Our previous retrospective study indicated a good response rate of non-small-cell lung carcinoma (NSCLC) to transarterial infusion chemotherapy, but the precise effect remains unresolved. This prospective study enrolled 25 patients with stage III or IV or recurrent NSCLC without distant metastasis (M1b) who were not candidates for either standard chemotherapy or chemoradiotherapy. The feeding arteries of each tumor detected by angiography were recorded and tumor staining was visually graded on a scale of I-IV. Docetaxel and cisplatin (25 and 25 mg/m(2), respectively) were administered by arterial infusion. The total dose of each was divided among feeding arteries according to the degree of tumor staining. The end points included response rate, progression-free survival (PFS), overall survival (OS) and toxicity. Correlations between effects and some clinical aspects were investigated. Of 25 patients enrolled between May 2007 and April 2011, 24 of them were evaluable. One complete response and 12 partial responses were achieved for an overall response rate of 52% (95% confidence interval [CI]: 35-69%). The median progression-free survival and overall survival periods were 6.5 (95% CI: 5.4-7.6) and 17.4 (95% CI: 14.2-20.6) months, respectively. The 1- and 2-year survival rates were 81% and 32%, respectively. Grade 3-4 hematological toxicity was not evident.
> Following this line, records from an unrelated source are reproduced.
(* ===== verification/Shape.v ===== *)
(** Shapes and shardings (src/zuku/shape.h): [SupportedType], [ShardingDim],
    [Sharding], [ShardedShape] and the functions on them, in
    [Module ShardingOps]; the well-formedness predicate [wf] that
    [ShardedArray::Create] and its callers rely on, and what every function
    computes on a well-formed sharding. *)
From stdpp Require Import base tactics list list_numbers numbers strings option sets gmap.
From Stdlib Require Import ZArith Lia.
From S2P Require Import Prelude Mesh.
Open Scope Z_scope.

Inductive SupportedType : Type :=
| PRED | F16 | BF16 | F32 | F64 | S8 | S16 | S32 | S64 | U8 | U16 | U32 | U64
| C64 | C128.

#[export] Instance SupportedType_eq_dec : EqDecision SupportedType.
Proof. solve_decision. Defined.

Definition SupportedTypeSizeOf (type : SupportedType) : Z :=
  match type with
  | PRED | S8 | U8 => 1
  | F16 | BF16 | S16 | U16 => 2
  | F32 | S32 | U32 => 4
  | F64 | S64 | U64 | C64 => 8
  | C128 => 16
  end.

Definition SupportedTypeToString (type : SupportedType) : string :=
  match type with
  | PRED => "PRED" | F16 => "F16" | BF16 => "BF16" | F32 => "F32" | F64 => "F64"
  | S8 => "S8" | S16 => "S16" | S32 => "S32" | S64 => "S64"
  | U8 => "U8" | U16 => "U16" | U32 => "U32" | U64 => "U64"
  | C64 => "C64" | C128 => "C128"
  end.

Record ShardingDim : Type := mkDim {
  sd_size : Z;
  sd_sharding : Z;
  sd_permutation : Z;
}.

Record Sharding : Type := mkSharding {
  dims : list ShardingDim;
  devices : DeviceList;
}.

Record ShardedShape : Type := mkShape {
  ss_type : SupportedType;
  ss_sharding : Sharding;
}.

#[export] Instance ShardingDim_eq_dec : EqDecision ShardingDim.
Proof. solve_decision. Defined.
#[export] Instance Sharding_eq_dec : EqDecision Sharding.
Proof. solve_decision. Defined.
#[export] Instance ShardedShape_eq_dec : EqDecision ShardedShape.
Proof. solve_decision. Defined.

Definition dim_eqb (a b : ShardingDim) : bool :=
  (sd_size a =? sd_size b) && (sd_sharding a =? sd_sharding b)
  && (sd_permutation a =? sd_permutation b).

Definition dim_neqb (a b : ShardingDim) : bool := negb (dim_eqb a b).

(** [operator==] of [std::vector<ShardingDim>]. *)
Fixpoint dims_eqb (a b : list ShardingDim) : bool :=
  match a, b with
  | [], [] => true
  | x :: a, y :: b => dim_eqb x y && dims_eqb a b
  | _, _ => false
  end.

Definition sharding_eqb (a b : Sharding) : bool :=
  dims_eqb (dims a) (dims b) && DeviceListOps.eqb (devices a) (devices b).
Definition sharding_neqb (a b : Sharding) : bool := negb (sharding_eqb a b).

Definition shape_eqb (a b : ShardedShape) : bool :=
  bool_decide (ss_type a = ss_type b) && sharding_eqb (ss_sharding a) (ss_sharding b).
Definition shape_neqb (a b : ShardedShape) : bool := negb (shape_eqb a b).

Module ShardingOps.

Definition TotalSharding (s : Sharding) : outcome Z :=
  foldM (fun sharding dim =>
           if 1 <? sd_size dim then mul64 sharding (sd_sharding dim) else mret sharding)
        1 (dims s).

(** [dims.size()] as an [int64_t]. *)
Definition num_dims (s : Sharding) : Z := Z.of_nat (length (dims s)).

Fixpoint NumRealDims_loop (n : Z) (l : list ShardingDim) : Z :=
  match l with
  | [] => n
  | dim :: l => if sd_size dim <? sd_sharding dim then n - 1 else NumRealDims_loop n l
  end.
Definition NumRealDims (s : Sharding) : Z := NumRealDims_loop (num_dims s) (dims s).

Definition NumLocalElements (s : Sharding) : outcome Z :=
  foldM (fun size dim =>
           if 1 <? sd_size dim
           then q ← div64 (sd_size dim) (sd_sharding dim); mul64 size q
           else mret size)
        1 (dims s).

Definition IsPartiallyReplicated (s : Sharding) : outcome bool :=
  sharding ← TotalSharding s;
  mret ((1 <? sharding) && (sharding <? DeviceListOps.size (devices s))).

Definition FullySharded (s : Sharding) : outcome bool :=
  sharding ← TotalSharding s; mret (sharding =? DeviceListOps.size (devices s)).

Definition IsReplicated (s : Sharding) : outcome bool :=
  sharding ← TotalSharding s; mret (sharding =? 1).

Definition ShardElements (s : Sharding) : outcome Z :=
  foldM (fun dim_product dim =>
           if 1 <? sd_size dim
           then p ← mul64 dim_product (sd_size dim); div64 p (sd_sharding dim)
           else mret dim_product)
        1 (dims s).

(** A [size_t] times an [int64_t] wraps as unsigned; the result is converted
    back to [int64_t]. *)
Definition ShardSize (shape : ShardedShape) : outcome Z :=
  n ← ShardElements (ss_sharding shape);
  mret (to_i64 (SupportedTypeSizeOf (ss_type shape) * to_u64 n)).

Definition FullDimensionProduct (shape : ShardedShape) : outcome Z :=
  foldM (fun dim_product dim => mul64 dim_product (sd_size dim))
        1 (dims (ss_sharding shape)).

(** ** Well-formed shardings

    A dimension of the array has a sharding that divides its size.  One extra
    dimension, of size 1 and sharding above 1, may stand for replication: it is
    not part of the shape.  The permutations list the dimensions in the order
    in which the shards are numbered, and the devices hold one shard each. *)
Definition is_replica (d : ShardingDim) : bool :=
  (sd_size d =? 1) && (1 <? sd_sharding d).

Definition is_real (d : ShardingDim) : bool := negb (is_replica d).

Definition wf_dim (d : ShardingDim) : Prop :=
  1 <= sd_size d /\ 1 <= sd_sharding d /\
  (is_replica d = true \/ sd_size d mod sd_sharding d = 0).

Definition wf_perm (l : list ShardingDim) : Prop :=
  NoDup (sd_permutation <$> l) /\
  Forall (fun d => 0 <= sd_permutation d < Z.of_nat (length l)) l.

Definition replicas (l : list ShardingDim) : list ShardingDim := filter is_replica l.
Definition reals (l : list ShardingDim) : list ShardingDim := filter is_real l.

Definition wf (s : Sharding) : Prop :=
  DeviceListOps.wf (devices s) /\
  Forall wf_dim (dims s) /\
  (length (replicas (dims s)) <= 1)%nat /\
  wf_perm (dims s) /\
  prodZ (sd_sharding <$> dims s) = num_devices_ (devices s) /\
  i64 (prodZ (sd_size <$> dims s)).

#[export] Instance wf_dim_dec d : Decision (wf_dim d).
Proof. unfold wf_dim. apply _. Defined.
#[export] Instance wf_perm_dec l : Decision (wf_perm l).
Proof. unfold wf_perm. apply _. Defined.
#[export] Instance wf_dec s : Decision (wf s).
Proof. unfold wf, i64. apply _. Defined.

(** The number of copies of the array: the sharding of the replica dimension. *)
Definition replication (s : Sharding) : Z := prodZ (sd_sharding <$> replicas (dims s)).

(** The number of tiles the array is cut into, and the elements of a tile. *)
Definition num_tiles (s : Sharding) : Z := prodZ (sd_sharding <$> reals (dims s)).
Definition tile_extent (d : ShardingDim) : Z := sd_size d / sd_sharding d.
Definition tile_elements (s : Sharding) : Z := prodZ (tile_extent <$> reals (dims s)).

(** ** Lemmas on dimensions *)
Lemma is_replica_spec d : is_replica d = true <-> sd_size d = 1 /\ 1 < sd_sharding d.
Proof. unfold is_replica. rewrite andb_true_iff, Z.eqb_eq, Z.ltb_lt. done. Qed.

Lemma is_replica_false d :
  wf_dim d -> is_replica d = false ->
  sd_size d = sd_sharding d * tile_extent d /\ 1 <= tile_extent d.
Proof.
  intros (H1 & H2 & [H3|H3]) Hf; [congruence|]. unfold tile_extent.
  pose proof (Z.div_mod (sd_size d) (sd_sharding d) ltac:(lia)). nia.
Qed.

Lemma replica_size_lt d : wf_dim d -> (sd_size d <? sd_sharding d) = is_replica d.
Proof.
  intros Hd. destruct (is_replica d) eqn:Hr.
  - apply is_replica_spec in Hr. apply Z.ltb_lt. lia.
  - destruct (is_replica_false d Hd Hr). destruct Hd as (?&?&_).
    apply Z.ltb_ge. nia.
Qed.

(** The test [dim.size > 1] of the code keeps the sharding of real dims. *)
Lemma size_gt1_sharding d : wf_dim d ->
  (if 1 <? sd_size d then sd_sharding d else 1) =
  (if is_replica d then 1 else sd_sharding d).
Proof.
  intros Hd. destruct (is_replica d) eqn:Hr.
  - apply is_replica_spec in Hr. rewrite (proj2 (Z.ltb_ge _ _)); lia.
  - destruct (is_replica_false d Hd Hr). destruct Hd as (?&?&_).
    destruct (Z.ltb_spec 1 (sd_size d)); nia.
Qed.

Lemma size_gt1_extent d : wf_dim d ->
  (if 1 <? sd_size d then tile_extent d else 1) =
  (if is_replica d then 1 else tile_extent d).
Proof.
  intros Hd. destruct (is_replica d) eqn:Hr.
  - apply is_replica_spec in Hr. rewrite (proj2 (Z.ltb_ge _ _)); lia.
  - destruct (is_replica_false d Hd Hr). destruct Hd as (?&?&_).
    destruct (Z.ltb_spec 1 (sd_size d)); nia.
Qed.

Lemma reals_cons d l :
  reals (d :: l) = if is_replica d then reals l else d :: reals l.
Proof.
  unfold reals, is_real. rewrite filter_cons. destruct (is_replica d); cbn; done.
Qed.

Lemma replicas_cons d l :
  replicas (d :: l) = if is_replica d then d :: replicas l else replicas l.
Proof. unfold replicas. rewrite filter_cons. by destruct (is_replica d). Qed.

Lemma reals_app l k : reals (l ++ k) = reals l ++ reals k.
Proof. apply filter_app. Qed.

Lemma prodZ_reals_snoc (f : ShardingDim -> Z) l d :
  prodZ (f <$> reals (l ++ [d])) =
  prodZ (f <$> reals l) * (if is_replica d then 1 else f d).
Proof.
  rewrite reals_app, fmap_app, prodZ_app, reals_cons.
  destruct (is_replica d); cbn; lia.
Qed.

Lemma prodZ_split (f : ShardingDim -> Z) l :
  prodZ (f <$> l) = prodZ (f <$> reals l) * prodZ (f <$> replicas l).
Proof.
  induction l as [|d l IH]; [done|].
  rewrite reals_cons, replicas_cons, fmap_cons, prodZ_cons, IH.
  destruct (is_replica d); rewrite fmap_cons, prodZ_cons; lia.
Qed.

Lemma prodZ_reals (f : ShardingDim -> Z) l :
  prodZ ((fun d => if is_replica d then 1 else f d) <$> l) = prodZ (f <$> reals l).
Proof.
  induction l as [|d l IH]; [done|].
  rewrite reals_cons, fmap_cons, prodZ_cons, IH.
  destruct (is_replica d); rewrite ?fmap_cons, ?prodZ_cons; lia.
Qed.

Lemma elem_of_reals d l : d ∈ reals l <-> d ∈ l /\ is_replica d = false.
Proof.
  unfold reals, is_real. rewrite list_elem_of_filter.
  destruct (is_replica d); cbn; naive_solver.
Qed.

Lemma elem_of_replicas d l : d ∈ replicas l <-> d ∈ l /\ is_replica d = true.
Proof.
  unfold replicas. rewrite list_elem_of_filter. destruct (is_replica d); cbn; naive_solver.
Qed.

(** ** What the operations compute on a well-formed sharding *)
Section WellFormed.
Context (s : Sharding) (Hwf : wf s).

Lemma wf_devices : DeviceListOps.wf (devices s).
Proof. apply Hwf. Qed.

Lemma wf_dims d : d ∈ dims s -> wf_dim d.
Proof. destruct Hwf as (_&Hd&_). rewrite Forall_forall in Hd. apply Hd. Qed.

Lemma wf_sharding_pos d : d ∈ dims s -> 1 <= sd_sharding d.
Proof. intros Hd. apply (wf_dims d Hd). Qed.

Lemma wf_size_pos d : d ∈ dims s -> 1 <= sd_size d.
Proof. intros Hd. apply (wf_dims d Hd). Qed.

Lemma wf_extent_pos d : d ∈ reals (dims s) -> 1 <= tile_extent d.
Proof. intros [Hd Hr]%elem_of_reals. apply (is_replica_false d (wf_dims d Hd) Hr). Qed.

Lemma num_tiles_pos : 1 <= num_tiles s.
Proof.
  apply prodZ_fmap_pos. intros d [Hd _]%elem_of_reals. by apply wf_sharding_pos.
Qed.

Lemma replication_pos : 1 <= replication s.
Proof.
  apply prodZ_fmap_pos. intros d [Hd _]%elem_of_replicas. by apply wf_sharding_pos.
Qed.

Lemma tiles_replication : num_tiles s * replication s = num_devices_ (devices s).
Proof. destruct Hwf as (_&_&_&_&<-&_). unfold num_tiles, replication. by rewrite <- prodZ_split. Qed.

Lemma num_devices_i64 : 1 <= num_devices_ (devices s) <= i64_max.
Proof.
  pose proof num_tiles_pos. pose proof replication_pos. pose proof tiles_replication.
  destruct wf_devices as (?&?&Hi). unfold i64 in Hi. nia.
Qed.

Lemma tile_elements_pos : 1 <= tile_elements s.
Proof. apply prodZ_fmap_pos, wf_extent_pos. Qed.

(** The elements of the tiles add up to the elements of the array. *)
Lemma tiles_elements : num_tiles s * tile_elements s = prodZ (sd_size <$> dims s).
Proof.
  unfold num_tiles, tile_elements. rewrite prodZ_fmap_mul, <- prodZ_reals.
  apply prodZ_fmap_ext. intros d Hd. pose proof (wf_dims d Hd) as Hw.
  destruct (is_replica d) eqn:Hr.
  - apply is_replica_spec in Hr. lia.
  - by destruct (is_replica_false d Hw Hr).
Qed.

Lemma sizes_i64 : 1 <= prodZ (sd_size <$> dims s) <= i64_max.
Proof.
  split; [apply prodZ_fmap_pos, wf_size_pos|].
  destruct Hwf as (_&_&_&_&_&Hi). unfold i64 in Hi. lia.
Qed.

Lemma TotalSharding_ok : TotalSharding s = Ret (num_tiles s).
Proof.
  unfold TotalSharding. pose proof num_devices_i64. pose proof tiles_replication.
  pose proof num_tiles_pos. pose proof replication_pos.
  assert (E : num_tiles s =
    1 * prodZ ((fun d => if 1 <? sd_size d then sd_sharding d else 1) <$> dims s)).
  { rewrite Z.mul_1_l. unfold num_tiles. rewrite <- prodZ_reals. symmetry.
    apply prodZ_fmap_ext. intros d Hd. by apply size_gt1_sharding, wf_dims. }
  rewrite E. apply foldM_prod.
  - intros acc d Hd Hacc Hi. destruct (1 <? sd_size d); [by apply mul64_ok|].
    by rewrite Z.mul_1_r.
  - intros d Hd. pose proof (wf_sharding_pos d Hd). destruct (1 <? _); lia.
  - lia.
  - rewrite <- E. unfold i64. nia.
Qed.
Grade 3 general fatigue or appetite loss developed in patients with performance status (PS) ≥3. Neither grade 4 non-hematological toxicity nor treatment-related death occurred. Among various clinical aspects, ECOG PS significantly correlated with PFS and OS, whereas tumor staining significantly correlated with response. Survival was significantly better for patients with good PS (0 or 1) than poor PS (≥2) and those with, than without grade IV tumor staining. If a sufficient number of feeding arteries are detected and the tumor is appropriately stained, then arterial infusion chemotherapy has favorable response rates with less toxicity for patients with stage III or IV or recurrent NSCLC without distant metastasis (M1b) who cannot tolerate standard chemotherapy.